◆ AIM OF THE EXERCISE: Look through the data below. Pick out the lines holding the string "FastRoundResultAccountData".

########

(* ===== verification/SwitchboardBundle.v ===== *)
(** * Switchboard, version 1: bundles and randomness

    The rest of [switchboard-program-0.2.1/src/lib.rs]: an account that packs the
    results of many feeds into slots of 500 bytes, and the account of a verifiable
    random function.  The messages and their decoding are the crates
    [switchboard_protos], [switchboard_utils] and [quick_protobuf], which are
    outside the repository. *)

From S2P Require Import Prelude Errors StateBase Solana Testbed.

(** What [get_verified_randomness] reads of the message [VrfAccountData] *)
Record VrfState : Type := mkVrfState {
  vs_value : option (list Z);
  vs_min_proof_confirmations : option Z;
  vs_num_proof_confirmations : option Z;
}.

Class SwitchboardSdk : Type := {
  TYPE_BUNDLE : Z;
  TYPE_VRF : Z;
  deserialize_vrf : list Z → option VrfState;
  (* [FastRoundResultAccountData], its size and the cast of its bytes *)
  FastRoundResultAccountData : Type;
  fast_size : nat;
  fast_of_bytes : list Z → FastRoundResultAccountData;
  fast_round_open_slot : FastRoundResultAccountData → Z;
}.

(** [usize] arithmetic, which wraps in release builds *)
Definition usize (z : Z) : Z := z mod 2 ^ 64.

(** [&buf[from..to]] *)
Definition slice (buf : list Z) (from to : Z) : outcome (list Z) :=
  if (from <=? to) && (to <=? Z.of_nat (length buf)) then
    Ok (take (Z.to_nat (to - from)) (drop (Z.to_nat from) buf))
  else Panic.

(** The handle of an account whose first byte names its type *)
Definition typed_account (type : Z) (account : AccountInfo) : M AccountInfo :=
  buf ← data_of account;
  match buf with
  | tag :: _ => if tag =? type then mret account else lift (Err InvalidAccountData)
  | [] => lift (Err InvalidAccountData)
  end.

Module BundleAccount.
Section bundle.
Context `{SwitchboardSdk}.

Definition BUFFER_SIZE : Z := 500.

Definition new (account : AccountInfo) : M AccountInfo := typed_account TYPE_BUNDLE account.

Definition get_idx (self : AccountInfo) (idx : Z) : M FastRoundResultAccountData :=
  let offset := usize (1 + usize (idx * BUFFER_SIZE)) in
  let term := usize (offset + Z.of_nat fast_size) in
  buf ← data_of self;
  if Z.of_nat (length buf) <? term then lift (Err InvalidArgument)
  else
    bs ← lift (slice buf offset term);
    let res := fast_of_bytes bs in
    if fast_round_open_slot res =? 0 then lift (Err InvalidArgument) else mret res.

End bundle.
End BundleAccount.

Module VrfAccount.
Section vrf.
Context `{SwitchboardSdk}.

Definition new (account : AccountInfo) : M AccountInfo := typed_account TYPE_VRF account.

(** [&buf[1..]] panics on an empty buffer. *)
Definition get_verified_randomness (self : AccountInfo) : M (list Z) :=
  buf ← data_of self;
  match buf with
  | [] => lift Panic
  | _ :: message =>
      vrf_state ← lift (ok_or InvalidAccountData (deserialize_vrf message));
      value ← lift (ok_or InvalidAccountData (vs_value vrf_state));
      min_confirmations ← lift (ok_or InvalidAccountData (vs_min_proof_confirmations vrf_state));
      num_confirmations ← lift (ok_or InvalidAccountData (vs_num_proof_confirmations vrf_state));
      if num_confirmations <? min_confirmations then lift (Err InvalidAccountData) else mret value
  end.

End vrf.
End VrfAccount.

(** ** Entries of a bundle *)

Section entries.
Context `{SwitchboardSdk}.
Implicit Types (slots : list (list Z)).

(** The tag and the slots one after the other *)
Definition bundle_data slots : list Z := TYPE_BUNDLE :: concat slots.

Lemma concat_slot slots i s :
  Forall (λ s, length s = 500%nat) slots → slots !! i = Some s →
  take 500 (drop (500 * i) (concat slots)) = s ∧ length (concat slots) = (500 * length slots)%nat.
Proof.
  intros Hl. revert i. induction Hl as [|s0 slots H0 Hl IH]; intros i Hs; [done|].
  assert (Hlen : length (concat (s0 :: slots)) = (500 * length (s0 :: slots))%nat).
  { cbn [concat length]. rewrite length_app, H0. clear -Hl. induction Hl as [|s1 l H1 _ IHl]; [done|].
    cbn [concat length] in *. rewrite length_app, H1. lia. }
  split; [|done]. destruct i as [|i]; cbn [concat lookup list_lookup] in *.
  - injection Hs as ->. rewrite Nat.mul_0_r, drop_0. by apply take_app_length'.
  - replace (500 * S i)%nat with (500 + 500 * i)%nat by lia. rewrite <- drop_drop.
    rewrite (drop_app_length' s0 _ 500) by done. by apply IH.
Qed.

(** The bytes that [get_idx] takes *)
Lemma bundle_slice slots i s :
  Forall (λ s, length s = 500%nat) slots → (fast_size ≤ 500)%nat → slots !! i = Some s →
  slice (bundle_data slots) (1 + 500 * Z.of_nat i) (1 + 500 * Z.of_nat i + Z.of_nat fast_size) =
  Ok (take fast_size s).
Proof.
  intros Hl Hf Hs. destruct (concat_slot slots i s Hl Hs) as [E Hlen].
  apply lookup_lt_Some in Hs as Hi. unfold slice, bundle_data. cbn [length]. rewrite Hlen.
  rewrite (proj2 (Z.leb_le _ _)), (proj2 (Z.leb_le _ _)) by lia. cbn [andb]. f_equal.
  replace (Z.to_nat (1 + 500 * Z.of_nat i)) with (S (500 * i)) by lia. cbn [drop].
  replace (Z.to_nat _) with fast_size by lia. rewrite <- E at 1.
  rewrite take_take. f_equal. lia.
Qed.

Lemma usize_small z : 0 ≤ z < 2 ^ 64 → usize z = z.
Proof. apply Z.mod_small. Qed.

Lemma get_idx_offsets idx :
  0 ≤ idx → 501 + 500 * idx < 2 ^ 64 → (fast_size ≤ 500)%nat →
  usize (1 + usize (idx * BundleAccount.BUFFER_SIZE)) = 1 + 500 * idx ∧
  usize (1 + 500 * idx + Z.of_nat fast_size) = 1 + 500 * idx + Z.of_nat fast_size.
Proof.
  unfold BundleAccount.BUFFER_SIZE. intros. rewrite (usize_small (idx * 500)) by lia.
  rewrite !usize_small by lia. lia.
Qed.

End entries.

(** ** Properties *)

(** A bundle is read slot by slot.  If the data of the account is the tag and
    slots of 500 bytes, and a result fits its slot, then the account is accepted
    and [get_idx] of a slot decodes the first bytes of that slot and no others; a
    result that was never written and an index behind the last slot are
    [InvalidArgument].  Nothing panics and nothing is changed.  The index is not
    checked before it is multiplied: an index and the same plus 2^62 read the same
    slot. *)
Theorem bundle_get_idx `{SwitchboardSdk} (account : AccountInfo) (slots : list (list Z)) (w : World)
    (Hd : data (account_of w (key account)) = bundle_data slots)
    (Hl : Forall (λ s, length s = 500%nat) slots) (Hf : (0 < fast_size ≤ 500)%nat) :
  BundleAccount.new account w = Ok (account, w) ∧
  (∀ i s, slots !! i = Some s → 501 + 500 * Z.of_nat i < 2 ^ 64 →
     let r := fast_of_bytes (take fast_size s) in
     BundleAccount.get_idx account (Z.of_nat i) w =
       if fast_round_open_slot r =? 0 then Err InvalidArgument else Ok (r, w)) ∧
  (∀ idx, Z.of_nat (length slots) ≤ idx → 501 + 500 * idx < 2 ^ 64 →
     BundleAccount.get_idx account idx w = Err InvalidArgument) ∧
  (∀ idx, BundleAccount.get_idx account (idx + 2 ^ 62) w = BundleAccount.get_idx account idx w).
Proof.
  assert (Hlen : length (bundle_data slots) = (1 + 500 * length slots)%nat).
  { unfold bundle_data. cbn [length]. f_equal. clear -Hl.
    induction Hl as [|s slots H1 _ IH]; [done|]. cbn [concat length]. rewrite length_app, H1. lia. }
  split_and!.
  - unfold BundleAccount.new, typed_account, data_of. unfold mbind, M_bind. rewrite Hd. cbn.
    by rewrite Z.eqb_refl.
  - intros i s Hs Hi r. destruct (get_idx_offsets (Z.of_nat i)) as [E1 E2]; [lia..|].
    unfold BundleAccount.get_idx. rewrite E1, E2. unfold data_of, mbind, M_bind. rewrite Hd, Hlen.
    apply lookup_lt_Some in Hs as Hlt. rewrite (proj2 (Z.ltb_ge _ _)) by lia.
    unfold lift. rewrite (bundle_slice slots i s Hl (proj2 Hf) Hs). cbn. fold r. unfold r. by destruct (fast_round_open_slot _ =? 0).
  - intros idx Hi Hw. destruct (get_idx_offsets idx) as [E1 E2]; [lia..|].
    unfold BundleAccount.get_idx. rewrite E1, E2. unfold data_of, mbind, M_bind. rewrite Hd, Hlen.
    by rewrite (proj2 (Z.ltb_lt _ _)) by lia.
  - intros idx. unfold BundleAccount.get_idx, usize, BundleAccount.BUFFER_SIZE.
    replace ((idx + 2 ^ 62) * 500) with (idx * 500 + 125 * 2 ^ 64) by lia. by rewrite Z.mod_add.
Qed.

(** Randomness comes out of an account only when enough proofs confirmed it.
    For an account that [VrfAccount::new] accepts, reading the randomness does not
    panic; it succeeds exactly when the message decodes, has its three fields, and
    counts at least as many confirmations as it demands, and then gives the value
    of the message; any other account is [InvalidAccountData]. *)
Theorem vrf_randomness_is_confirmed `{SwitchboardSdk} (account : AccountInfo) (w : World)
    (Hn : is_Ok (VrfAccount.new account w)) :
  ∃ message, data (account_of w (key account)) = TYPE_VRF :: message ∧
    (∀ value w', VrfAccount.get_verified_randomness account w = Ok (value, w') ↔
       w' = w ∧ ∃ least count, least ≤ count ∧
         deserialize_vrf message = Some (mkVrfState (Some value) (Some least) (Some count))) ∧
    ((∃ value, VrfAccount.get_verified_randomness account w = Ok (value, w)) ∨
     VrfAccount.get_verified_randomness account w = Err InvalidAccountData).
Proof.
  unfold VrfAccount.new, typed_account, VrfAccount.get_verified_randomness, data_of, mbind, M_bind in *.
  destruct (data (account_of w (key account))) as [|tag message]; [by destruct Hn|].
  destruct (Z.eqb_spec tag TYPE_VRF) as [->|]; [|by destruct Hn]. exists message. split; [done|].
  unfold lift. destruct (deserialize_vrf message) as [[[value|] [least|] [count|]]|]; cbn;
    try (split; [|by right]; intros v w'; split; [done|naive_solver]).
  destruct (Z.ltb_spec count least); cbn.
  - split; [|by right]. intros v w'. split; [done|]. intros (_ & l & c & Hle & [= -> -> ->]). lia.
  - split; [|left; by exists value]. intros v w'. split.
    + intros [= <- <-]. split; [done|]. by exists least, count.
    + by intros (-> & l & c & _ & [= -> _ _]).
Qed.

(** Results of eight bytes, their slot; a message that is the value behind the two
    counts *)
#[local] Instance sample_switchboard : SwitchboardSdk := {|
  TYPE_BUNDLE := 3;
  TYPE_VRF := 4;
  deserialize_vrf := λ bs,
    match bs with
    | least :: count :: value => Some (mkVrfState (Some value) (Some least) (Some count))
    | _ => None
    end;
  FastRoundResultAccountData := Z;
  fast_size := 8;
  fast_of_bytes := of_le_bytes;
  fast_round_open_slot := id;
|}.

Definition sample_slots : list (list Z) := [le_bytes 500 77; le_bytes 500 0; le_bytes 500 78].
Definition sample_accounts : World :=
  mkWorld (list_to_map [(5, mkAccountState 1 1 (bundle_data sample_slots));
                        (6, mkAccountState 1 1 [4; 3; 3; 99])]) [].

Lemma bundle_get_idx_witness :
  BundleAccount.get_idx (account 5) 2 sample_accounts = Ok (78, sample_accounts) ∧
  BundleAccount.get_idx (account 5) 1 sample_accounts = Err InvalidArgument ∧
  BundleAccount.get_idx (account 5) 3 sample_accounts = Err InvalidArgument ∧
  BundleAccount.get_idx (account 5) (2 + 2 ^ 62) sample_accounts = Ok (78, sample_accounts).
Proof.
  destruct (bundle_get_idx (account 5) sample_slots sample_accounts) as (_ & Hs & Hb & Hw).
  - vm_compute. reflexivity.
  - repeat (apply Forall_cons_2; [vm_compute; reflexivity|]). apply Forall_nil_2.
  - cbn. lia.
  - split; [exact (Hs 2%nat _ eq_refl eq_refl)|]. split; [exact (Hs 1%nat _ eq_refl eq_refl)|].
    split; [apply Hb; [cbn|]; lia|]. rewrite Hw. exact (Hs 2%nat _ eq_refl eq_refl).
Defined.

Lemma vrf_randomness_is_confirmed_witness :
  VrfAccount.get_verified_randomness (account 6) sample_accounts = Ok ([99], sample_accounts).
Proof.
  destruct (vrf_randomness_is_confirmed (account 6) sample_accounts) as (message & Hm & Hv & _).
  - eexists. vm_compute. reflexivity.
  - apply Hv. split; [reflexivity|]. exists 3, 3. split; [lia|].
    vm_compute in Hm. injection Hm as <-. reflexivity.
Defined.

########

◆ SOLUTION TO THE PROBLEM:
  (* [FastRoundResultAccountData], its size and the cast of its bytes *)
  FastRoundResultAccountData : Type;
  fast_of_bytes : list Z → FastRoundResultAccountData;
  fast_round_open_slot : FastRoundResultAccountData → Z;
Definition get_idx (self : AccountInfo) (idx : Z) : M FastRoundResultAccountData :=
  FastRoundResultAccountData := Z;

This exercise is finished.